Of the more than two dozen companies ranked, Apple, Credo Mobile, Dropbox, Facebook, Google, Microsoft, Sonic.net, Twitter and Yahoo took top honors, earning the maximum six stars in each category studied.
AT&T and Amazon earned only two stars, while Snapchat was awarded just one.
A wealth of personal information and data is stored with Internet companies, and concerns over the handling of data have skyrocketed in the wake of disclosures about government spying, as well as cyberattacks and companies’ own policies and products.
The report’s findings are based on the actions companies take on matters relating to government user-data demands, as well as their stance on transparency. The report was based on publicly available data and records, and did not look at any secretive anti-surveillance measures the companies may have in place. Responses to national security requests cloaked by a gag order weren’t factored in either.
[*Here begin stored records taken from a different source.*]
Lemma mark_project_affected_eq t p a :
  a ≠ AlreadyMarked →
  mark_project_affected t p a =
  (let? r := project_relations t p in
   Ok (at_set_projects t (join (at_projects t) (join {[p_id p := {[a]}]} r)))).
Proof.
  intros Ha. unfold mark_project_affected. rewrite decide_False by done.
  rewrite project_walks. cbn.
  change (project_relations (at_set_projects _ _) p) with (project_relations t p).
  destruct (project_relations t p); cbn; [|done..]. by rewrite mark_join, join_assoc.
Qed.

Lemma find_changed_file_not_marked files p b :
  find_changed_file files p = Some b → ∃ f, b = ChangedFile f ∧ f ∈ files.
Proof.
  unfold find_changed_file. intros Hb. apply fmap_Some in Hb as (f & Hf & ->).
  exists f. split; [done|].
  destruct (is_root_level p); by apply find_some in Hf as [?%list_elem_of_In _].
Qed.

(** One round of the sequential loop, on the marks alone. *)
Lemma track_project_eq t m p :
  track_project (at_set_projects t m) p =
  (let? m' := contribute_once join ∅ (λ m p, marked_ignoring_relations (p_id p) m)
      (λ p, Ok (find_changed_file (at_changed_files t) p))
      (λ p b, {[p_id p := {[b]}]}) (project_relations t) m p in
   Ok (at_set_projects t m')).
Proof.
  unfold track_project, is_project_affected, is_project_marked_ignoring_relations,
    contribute_once, contribute, contribution. cbn.
  destruct (marked_ignoring_relations _ _).
  - unfold mark_project_affected. rewrite decide_True by done. rewrite project_walks.
    change (project_relations (at_set_projects _ _) p) with (project_relations t p).
    by destruct (project_relations t p).
  - destruct (find_changed_file _ p) as [b|] eqn:Hb; cbn; [|by rewrite join_empty_r].
    rewrite mark_project_affected_eq
      by (apply find_changed_file_not_marked in Hb as (f & -> & _); done).
    change (project_relations (at_set_projects _ _) p) with (project_relations t p).
    by destruct (project_relations t p).
Qed.

Lemma track_projects_eq t m l :
  ofold track_project (at_set_projects t m) l =
  (let? m' := ofold (contribute_once join ∅ (λ m p, marked_ignoring_relations (p_id p) m)
      (λ p, Ok (find_changed_file (at_changed_files t) p))
      (λ p b, {[p_id p := {[b]}]}) (project_relations t)) m l in
   Ok (at_set_projects t m')).
Proof.
  revert m. induction l as [|p l IH]; intros m; cbn; [done|].
  rewrite track_project_eq. destruct (contribute_once _ _ _ _ _ _ _ _); cbn; auto.
Qed.
(** ** Toolchain specifications ([toolchain/src/spec.rs])

A version requirement is its string form. *)
Record ToolchainSpec : Type := mkToolchainSpec {
  spec_id : Id;
  spec_req : option string;
}.

Definition ToolchainSpec_new (id : Id) (req : string) : ToolchainSpec :=
  mkToolchainSpec id (Some req).

Definition ToolchainSpec_new_global (id : Id) : ToolchainSpec := mkToolchainSpec id None.

Definition ToolchainSpec_is_system (s : ToolchainSpec) : bool :=
  bool_decide (spec_id s = "system"%string).

(** [ToolchainSpec::target] *)
Definition ToolchainSpec_target (s : ToolchainSpec) : string :=
  match spec_req s with
  | Some spec =>
      String.append (spec_id s) (String.append ":" (str_replace " " "" spec))
  | None => spec_id s
  end.

(** ** Nodes ([action_node.rs]) *)

Record InstallDependenciesNode : Type := mkInstallDependencies {
  install_members : option (list string);
  install_project_id : option Id;
  install_root : WorkspaceRelativePath;
  install_toolchain_id : Id;
}.

Record SetupEnvironmentNode : Type := mkSetupEnvironment {
  env_project_id : option Id;
  env_root : WorkspaceRelativePath;
  env_toolchain_id : Id;
}.

(** The environment is an [IndexMap]: its entries in insertion order. *)
Record RunTaskNode : Type := mkRunTask {
  run_args : list string;
  run_env : list (string * option string);
  run_interactive : bool;
  run_persistent : bool;
  run_priority : nat;
  run_target : Target;
  run_id : option N;
}.

Inductive ActionNode : Type :=
| NoAction
| InstallDependencies (inner : InstallDependenciesNode)
| RunTask (inner : RunTaskNode)
| SetupEnvironment (inner : SetupEnvironmentNode)
| SetupProto (version : string)
| SetupToolchain (toolchain : ToolchainSpec)
| SyncProject (project_id : Id)
| SyncWorkspace.

(** What is written to a [Hasher], and the hash function, which is the
    [rustc-hash] library's. *)
Inductive hash_write : Type :=
| WBytes (bytes : string)
| WU8 (n : nat)
| WOther (writes : string).

Class FxHasher : Type := { hash_finish : list hash_write → N }.

(** [RunTaskNode::new] *)
Definition RunTaskNode_new (target : Target) : RunTaskNode :=
  mkRunTask [] [] false false 2 target None.

(** The writes of [RunTaskNode::calculate_id]. *)
Definition RunTaskNode_id_writes (n : RunTaskNode) : list hash_write :=
  [WBytes (id (run_target n))] ++
  (if run_persistent n then [WU8 100] else []) ++
  (if run_interactive n then [WU8 50] else []).

Definition calculate_id `{FxHasher} (n : RunTaskNode) : RunTaskNode :=
  mkRunTask (run_args n) (run_env n) (run_interactive n) (run_persistent n)
    (run_priority n) (run_target n) (Some (hash_finish (RunTaskNode_id_writes n))).

(** [ActionNode::run_task] *)
Definition ActionNode_run_task `{FxHasher} (n : RunTaskNode) : ActionNode :=
  RunTask (calculate_id n).

Definition ActionNode_get_id (n : ActionNode) : N :=
  match n with RunTask inner => default 0%N (run_id inner) | _ => 0%N end.

Definition ActionNode_get_spec (n : ActionNode) : option ToolchainSpec :=
  match n with SetupToolchain toolchain => Some toolchain | _ => None end.

Definition ActionNode_get_priority (n : ActionNode) : nat :=
  match n with RunTask inner => run_priority inner | _ => 0 end.

Definition ActionNode_is_interactive (n : ActionNode) : bool :=
  match n with RunTask inner => run_interactive inner | _ => false end.

Definition ActionNode_is_persistent (n : ActionNode) : bool :=
  match n with RunTask inner => run_persistent inner | _ => false end.

Definition ActionNode_is_standard (n : ActionNode) : bool :=
  match n with
  | RunTask inner => negb (run_interactive inner) && negb (run_persistent inner)
  | _ => true
  end.

(** [format!("{name}({args})")] *)
Definition call_label (name : string) (args : list string) : string :=
  String.append name (String.append "(" (String.append (str_join ", " args) ")")).

(** [ActionNode::label], outside of tests. *)
Definition ActionNode_label (n : ActionNode) : string :=
  match n with
  | InstallDependencies inner =>
      if decide (install_root inner = ""%string)
      then call_label "InstallDependencies" [install_toolchain_id inner]
      else call_label "InstallDependencies" [install_toolchain_id inner; install_root inner]
  | RunTask inner =>
      call_label
        (if run_persistent inner then "RunPersistentTask"
         else if run_interactive inner then "RunInteractiveTask" else "RunTask")
        [id (run_target inner)]
  | SetupEnvironment inner =>
      if decide (env_root inner = ""%string)
      then call_label "SetupEnvironment" [env_toolchain_id inner]
      else call_label "SetupEnvironment" [env_toolchain_id inner; env_root inner]
  | SetupProto version => call_label "SetupProto" [version]
  | SetupToolchain toolchain => call_label "SetupToolchain" [ToolchainSpec_target toolchain]
  | SyncProject project_id => call_label "SyncProject" [project_id]
  | SyncWorkspace => "SyncWorkspace"
  | NoAction => "None"
  end.

(** [Hash for ActionNode], on [RunTask] nodes. *)
Definition RunTaskNode_hash_writes (n : RunTaskNode) : list hash_write :=
  [WBytes (ActionNode_label (RunTask n))] ++
  (WBytes <$> run_args n) ++
  concat ((λ '(key, value),
     WBytes key :: match value with Some v => [WBytes v] | None => [] end) <$> run_env n).

(** [==] on [RunTask] nodes: two [IndexMap]s are equal when they have the same
    entries, in any order. *)
Definition RunTaskNode_eqb (a b : RunTaskNode) : bool :=
  bool_decide (run_args a = run_args b) &&
  bool_decide (list_to_map (run_env a) =@{gmap string (option string)} list_to_map (run_env b)) &&
  bool_decide (run_interactive a = run_interactive b) &&
  bool_decide (run_persistent a = run_persistent b) &&
  bool_decide (run_priority a = run_priority b) &&
  bool_decide (run_target a = run_target b) &&
  bool_decide (run_id a = run_id b).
Companies were assessed based on six criteria: requiring a warrant for data; telling users about government data requests; publishing transparency reports; publishing law enforcement guidelines; fighting for users’ privacy in courts; and publicly opposing mass surveillance.
Following leaks made by former U.S. National Security Agency contractor Edward Snowden, more companies have sought to be more forthcoming in how they handle government demands for data. Companies such as AT&T, Verizon and Comcast issued their first-ever transparency reports during the period that EFF examined, and it’s partly why major companies like Google and Facebook ranked high on the list.
But others haven’t stepped up to the plate as much, according to the EFF. Snapchat earned only one star for publishing law enforcement guidelines, the report said. A Snapchat spokeswoman said the company routinely requires a search warrant when law enforcement comes knocking, but the nature of its service means often there is no content to divulge.
Amazon received two stars for requiring a search warrant and for fighting for users’ privacy in courts.
To develop its report, EFF collaborated with the data analysis company Silk to analyze trends in government access requests.
The EFF characterized the report’s findings as generally positive. “We saw a remarkable improvement in the areas we’ve been tracking,” said Cindy Cohn, legal director at the EFF, with nearly a year’s worth of Snowden leaks helping to lend public attention on the issues.
But researchers also lamented the government’s turtle-like pace in protecting users as the technology industry plows ahead. Even more troubling, the government has relied on legal uncertainties to gain greater access to user data, they said.
“Too often, technology companies are the weak link, providing the government with a honeypot of rich data,” the EFF’s report said.